A new study just released by UNICEF, the United Nations Children’s Fund, shows that climate change will exacerbate the already substantial vulnerabilities of South Africa’s children unless effective countermeasures and adaptations are implemented soon. This is just one of the many challenges we’re confronted with in the face of climate change.
The host country itself has a lot to answer for, however. South Africa is responsible for over 40% of Africa’s combined GHG emissions and ranks as the planet’s 12th largest emitter. It also has the dubious distinction of being home to the world’s biggest single point source of CO2 emissions, an oil-to-coal facility operated by a company called Sasol in the town of Secunda.
More than 90% of South Africa’s electricity is generated by coal-fired power plants, run by the state-owned monopoly power utility Eskom. What’s more, the state has signaled its continued commitment to this dirty and climate-damaging technology by building two new and gigantic coal plants with a final capacity of 4800 megawatts each. In comparison, its enthusiasm for renewable energy – in a country blessed with much sun and wind – has been criminally lukewarm.

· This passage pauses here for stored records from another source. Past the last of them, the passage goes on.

Lemma concat_entry_mail (env : Env num)
    (entries : JsMap (Subscription num)) (per : list (list (Event num))) :
  Forall2 (fun e evs => entry_mail env (fst e) evs) entries per ->
  (alerts (List.concat per) <= List.length entries)%nat /\
  (getEmailTransporter env = None -> mails (List.concat per) = []) /\
  forall m, In m (mails (List.concat per)) ->
    In (to m) (map fst entries) /\ from m = getEmailFrom env /\
    alert_subject (subject m).
Proof.
  induction 1 as [|e evs entries per (Ha & Hn & Hm) _ (IHa & IHn & IHm)].
  - split; [cbn; lia|]. split; [reflexivity|]. intros m [].
  - cbn [List.concat List.length map]. rewrite alerts_app, mails_app.
    split; [lia|]. split.
    + intro N. now rewrite (Hn N), (IHn N).
    + intros m Hin. apply in_app_or in Hin. destruct Hin as [Hin|Hin].
      * destruct (Hm m Hin) as (Hto & Hfrom & Hsub).
        split; [left; now rewrite Hto | split; assumption].
      * destruct (IHm m Hin) as (Hto & Hfrom & Hsub).
        split; [right; exact Hto | split; assumption].
Qed.

Lemma mails_le_alerts (evs : list (Event num)) :
  (List.length (mails evs) <= alerts evs)%nat.
Proof.
  unfold mails, alerts.
  induction evs as [|e rest IH]; [cbn; lia|].
  destruct e; cbn [flat_map filter is_alert]; rewrite ?length_app;
    cbn [List.length]; lia.
Qed.

Lemma mails_to_app (address : string) (a b : list (Event num)) :
  mails_to address (a ++ b) =
  (mails_to address a ++ mails_to address b)%list.
Proof.
  unfold mails_to. now rewrite mails_app, filter_app.
Qed.

(** An entry whose key is not [address] sends nothing to [address]. *)
Lemma entry_mail_elsewhere (env : Env num) (key address : string)
    (evs : list (Event num)) :
  entry_mail env key evs -> key <> address -> mails_to address evs = [].
Proof.
  intros (_ & _ & Hm) Hne. unfold mails_to.
  induction (mails evs) as [|m rest IH]; [reflexivity|].
  cbn [filter].
  destruct (Hm m (or_introl eq_refl)) as (Hto & _).
  destruct (String.eqb (to m) address) eqn:E.
  - apply String.eqb_eq in E. congruence.
  - apply IH. intros m' Hin. apply Hm. now right.
Qed.

Lemma concat_entry_count (env : Env num)
    (entries : JsMap (Subscription num)) (per : list (list (Event num)))
    (address : string) :
  Forall2 (fun e evs => entry_mail env (fst e) evs) entries per ->
  (List.length (mails_to address (List.concat per)) <=
   List.length
     (filter (fun entry => String.eqb (fst entry) address) entries))%nat.
Proof.
  induction 1 as [|e evs entries per He _ IH].
  - cbn. lia.
  - cbn [List.concat filter]. rewrite mails_to_app, length_app.
    destruct (String.eqb (fst e) address) eqn:E.
    + cbn [List.length].
      assert (List.length (mails_to address evs) <= 1)%nat; [|lia].
      destruct He as (Ha & _).
      pose proof (mails_le_alerts evs) as Hm.
      pose proof (filter_length_le
                    (fun m => String.eqb (to m) address) (mails evs)) as Hf.
      unfold mails_to. lia.
    + apply String.eqb_neq in E.
      rewrite (entry_mail_elsewhere env (fst e) address evs He E).
      cbn [List.length]. lia.
Qed.

(** In a registry with one entry per key, at most one entry has the
    key [address]. *)
Lemma one_entry_per_key {V : Type} (address : string) (m : JsMap V) :
  NoDup (map fst m) ->
  (List.length (filter (fun entry => String.eqb (fst entry) address) m)
   <= 1)%nat.
Proof.
  induction m as [|[k v] rest IH]; [cbn; lia|]. cbn [map fst filter].
  intro H. inversion H as [|? ? Hnotin Hrest]; subst.
  destruct (String.eqb k address) eqn:E; [|now apply IH].
  apply String.eqb_eq in E. subst k. cbn [List.length].
  assert (filter (fun entry : string * V => String.eqb (fst entry) address)
            rest = []) as ->; [|cbn; lia].
  clear IH H Hrest. induction rest as [|[k' v'] rest IH]; [reflexivity|].
  cbn [filter fst]. cbn [map fst In] in Hnotin.
  destruct (String.eqb k' address) eqn:E'.
  - apply String.eqb_eq in E'. tauto.
  - apply IH. tauto.
Qed.

(** X3: the messages of a cycle.  Whatever the state and the transport, a
    cycle dispatches at most as many alerts as there are subscriptions
    and hands the transport, for each address, at most as many messages
    as there are subscriptions under that address: at most one, the keys
    being distinct.  Each message goes to the key of a subscription of the
    registry, comes from [SMTP_FROM] when that is set and from
    alerts@aurum.local when it is not, and carries one of the two alert
    subjects.  When [SMTP_HOST], [SMTP_USER] or [SMTP_PASS] is not set, no
    message is handed over at all. *)
Theorem cycle_mail_safety (env : Env num) (s : Server num) :
  exists (s' : Server num) (evs : list (Event num)),
    evaluateSubscriptions env s = (Returned tt, s') /\
    effects s' = (effects s ++ evs)%list /\
    (alerts evs <= List.length (subscriptions s))%nat /\
    (forall address : string,
       (List.length (mails_to address evs) <=
        List.length
          (filter (fun entry => String.eqb (fst entry) address)
             (subscriptions s)))%nat /\
       (NoDup (map fst (subscriptions s)) ->
        (List.length (mails_to address evs) <= 1)%nat)) /\
    (unset (SMTP_HOST env) || unset (SMTP_USER env)
     || unset (SMTP_PASS env) = true ->
     mails evs = []) /\
    forall m, In m (mails evs) ->
      In (to m) (map fst (subscriptions s)) /\
      (forall sender : string,
         SMTP_FROM env = Some sender -> sender <> "" -> from m = sender) /\
      (unset (SMTP_FROM env) = true -> from m = "alerts@aurum.local") /\
      from m <> "" /\
      alert_subject (subject m).
Proof.
  assert (Hcount : forall (per : list (list (Event num))) address,
            Forall2 (fun e evs => entry_mail env (fst e) evs)
              (subscriptions s) per ->
            (List.length (mails_to address (List.concat per)) <=
             List.length
               (filter (fun entry => String.eqb (fst entry) address)
                  (subscriptions s)))%nat /\
            (NoDup (map fst (subscriptions s)) ->
             (List.length (mails_to address (List.concat per)) <= 1)%nat)).
  { intros per address HF.
    pose proof (concat_entry_count env _ per address HF) as Hc.
    split; [exact Hc|]. intro Hk.
    pose proof (one_entry_per_key address (subscriptions s) Hk). lia. }
  assert (Hnone : unset (SMTP_HOST env) || unset (SMTP_USER env)
                  || unset (SMTP_PASS env) = true ->
                  getEmailTransporter env = None).
  { intro H. unfold getEmailTransporter. now rewrite H. }
  assert (Hfrom : forall m : Mail num,
            from m = getEmailFrom env ->
            (forall sender : string,
               SMTP_FROM env = Some sender -> sender <> "" ->
               from m = sender) /\
            (unset (SMTP_FROM env) = true ->
             from m = "alerts@aurum.local") /\
            from m <> "").
  { intros m ->. split; [|split].
    - intros sender E Hne. unfold getEmailFrom. rewrite E.
      apply String.eqb_neq in Hne. now rewrite Hne.
    - unfold getEmailFrom, unset.
      destruct (SMTP_FROM env) as [sender|]; [|reflexivity].
      now intros ->.
    - apply getEmailFrom_not_empty. }
  destruct (latestFetchError s) as [error|] eqn:He;
    [|destruct (latestUsdPricePerOunce s) as [usdPerOunce|] eqn:Hp;
      [destruct (latestUsdToJodRate s) as [usdToJod|] eqn:Hr|]].
  2:{ destruct (forEntries_spec
                  (evaluateEntry env usdPerOunce usdToJod)
                  (fun sub =>
                     set_lastStatus sub (statusOf usdPerOunce usdToJod sub))
                  (fun key _ evs => entry_mail env key evs)
                  (evaluateEntry_mail env usdPerOunce usdToJod)
                  (subscriptions s)) as (per & E & HF).
      destruct (concat_entry_mail env (subscriptions s) per HF)
        as (Ha & Hn & Hm).
      eexists. exists (List.concat per). split.
      { unfold evaluateSubscriptions. rewrite He, Hp, Hr, E. reflexivity. }
      cbn [effects emit with_subscriptions].
      split; [reflexivity|]. split; [exact Ha|].
      split; [intro address; now apply Hcount|].
      split; [intro H; apply Hn; now apply Hnone|].
      intros m Hin. destruct (Hm m Hin) as (Hto & Hf & Hsub).
      destruct (Hfrom m Hf) as (H1 & H2 & H3). repeat split; assumption. }
  all: exists s, []; rewrite app_nil_r;
    (split; [apply cycle_skipped; rewrite ?He, ?Hp, ?Hr;
             first [left; discriminate | right; left; reflexivity
                   | right; right; reflexivity]|]);
    (split; [reflexivity|]); (split; [cbn; lia|]);
    (split; [intro address; split; [cbn; lia | intros _; cbn; lia]|]);
    (split; [reflexivity|]); intros m [].
Qed.

End CycleMail.

(* ------------------------------------------------------------------ *)
(** ** Registration and the registry *)

Section MapKeys.

Context {V : Type}.

Lemma map_get_none (k : string) (m : JsMap V) :
  map_get k m = None <-> ~ In k (map fst m).
Proof.
  induction m as [|[k' v'] rest IH]; cbn [map_get map fst In].
  - tauto.
  - destruct (String.eqb k' k) eqn:E.
    + apply String.eqb_eq in E. split; [discriminate | tauto].
    + apply String.eqb_neq in E. rewrite IH. tauto.
Qed.

Lemma map_set_keys (k : string) (v : V) (m : JsMap V) :
  map fst (map_set k v m) =
  match map_get k m with
  | Some _ => map fst m
  | None => (map fst m ++ [k])%list
  end.
Proof.
  induction m as [|[k' v'] rest IH]; cbn [map_set map_get map fst app].
  - reflexivity.
  - destruct (String.eqb k' k) eqn:E; cbn [map fst].
    + apply String.eqb_eq in E. now subst.
    + rewrite IH. destruct (map_get k rest); reflexivity.
Qed.

Lemma map_set_NoDup (k : string) (v : V) (m : JsMap V) :
  NoDup (map fst m) -> NoDup (map fst (map_set k v m)).
Proof.
  intro H. rewrite map_set_keys.
  destruct (map_get k m) eqn:E; [exact H|].
  apply map_get_none in E.
  apply NoDup_app; [exact H | repeat constructor; intros [] | ].
  intros x Hx [<-|[]]. contradiction.
Qed.

Lemma map_set_Forall (P : string * V -> Prop) (k : string) (v : V)
    (m : JsMap V) :
  P (k, v) -> Forall P m -> Forall P (map_set k v m).
Proof.
  intros Hv. induction 1 as [|[k' v'] rest Hhd Hrest IH]; cbn [map_set].
  - repeat constructor. exact Hv.
  - destruct (String.eqb k' k); constructor; assumption.
Qed.

Lemma map_set_In (k : string) (v : V) (m : JsMap V) :
  In (k, v) (map_set k v m).
Proof.
  induction m as [|[k' v'] rest IH]; cbn [map_set].
  - now left.
  - destruct (String.eqb k' k); [now left | now right].
Qed.

(** In a registry with one entry per key, [set] leaves no other entry
    under the key. *)
Lemma map_set_split (k : string) (v : V) (m : JsMap V) :
  NoDup (map fst m) ->
  exists pre post : JsMap V,
    map_set k v m = (pre ++ (k, v) :: post)%list /\
    ~ In k (map fst pre) /\ ~ In k (map fst post).
Proof.
  induction m as [|[k' v'] rest IH]; cbn [map_set map fst]; intro H.
  - exists [], []. split; [reflexivity|]. split; intros [].
  - inversion H as [|? ? Hnotin Hrest]; subst.
    destruct (String.eqb k' k) eqn:E.
    + apply String.eqb_eq in E. subst k'.
      exists [], rest. split; [reflexivity|]. split; [intros [] | exact Hnotin].
    + apply String.eqb_neq in E.
      destruct (IH Hrest) as (pre & post & -> & Hpre & Hpost).
      exists ((k', v') :: pre), post. split; [reflexivity|].
      split; [|exact Hpost]. cbn [map fst In]. tauto.
Qed.

End MapKeys.

Section Registration.

Context {num : Type} {JN : JsNumber num}.
Variable StringToNumber : string -> num.

(** The two ways [POST /api/monitor] ends. *)
Lemma postMonitor_cases (env : Env num) (req : Request num)
    (s : Server num) :
  (accepted StringToNumber req = false /\
   exists msg : string,
     postMonitor StringToNumber env req s =
     (Returned {| status_code := 400; body := error_body msg |}, s)) \/
  (accepted StringToNumber req = true /\
   exists (e : string) (s2 : Server num),
     req_email req = JString e /\ e <> "" /\
     evaluateSubscriptions env
       (with_subscriptions s
          (map_set e (registered StringToNumber req) (subscriptions s)))
     = (Returned tt, s2) /\
     postMonitor StringToNumber env req s =
     (Returned {| status_code := 200; body := monitoring_body e |}, s2)).
Proof.
  unfold postMonitor, accepted, posted.
  cbn [posted_email posted_unit posted_currency posted_lower_threshold
       posted_upper_threshold posted_purity body_truthy body_is_string
       body_strict_eq_string body_as_string ToNumber].
  destruct (truthy (req_email req)) eqn:Et; cbn [negb orb andb].
  2:{ left. split; [reflexivity|]. eexists. reflexivity. }
  destruct (is_string (req_email req)) eqn:Es; cbn [negb orb andb].
  2:{ left. split; [reflexivity|]. eexists. reflexivity. }
  destruct (isFinite (Number StringToNumber (req_lower_threshold req)));
    cbn [negb orb andb].
  2:{ left. split; [reflexivity|]. eexists. reflexivity. }
  destruct (isFinite (Number StringToNumber (req_upper_threshold req)));
    cbn [negb orb andb].
  2:{ left. split; [reflexivity|]. eexists. reflexivity. }
  destruct (nle (Number StringToNumber (req_upper_threshold req))
                (Number StringToNumber (req_lower_threshold req)));
    cbn [negb].
  { left. split; [reflexivity|]. eexists. reflexivity. }
  right. split; [reflexivity|].
  destruct (req_email req) as [| |b|n|e|o] eqn:Ee; try discriminate Es.
  cbn [truthy] in Et. apply negb_true_iff, String.eqb_neq in Et.
  cbn [as_string].
  match goal with
  | |- context [evaluateSubscriptions env ?s1] =>
      destruct (cycle_total env s1) as (s2 & E & _)
  end.
  exists e, s2. split; [reflexivity|]. split; [exact Et|].
  unfold registered. rewrite Ee. cbn [as_string].
  split; [exact E|]. rewrite E. reflexivity.
Qed.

On a more mundane level, the city of Durban itself is ready for the arrival of the conference’s 20,000 odd participants, a 1500-strong press contingent and some 20,000 members of civil society from around the globe. The road systems manager of the eThekwini Transport Authority (eThekwini is the metropolitan municipality that includes Durban and surrounding towns), Carlos Esteves, has ensured Durbanites that while they may expect a busier commute during COP17, there will not be any major traffic jams.
I’m afraid the same cannot be said about the negotiations and their capacity to deliver a meaningful international agreement and, more importantly, any globally effective climate change action.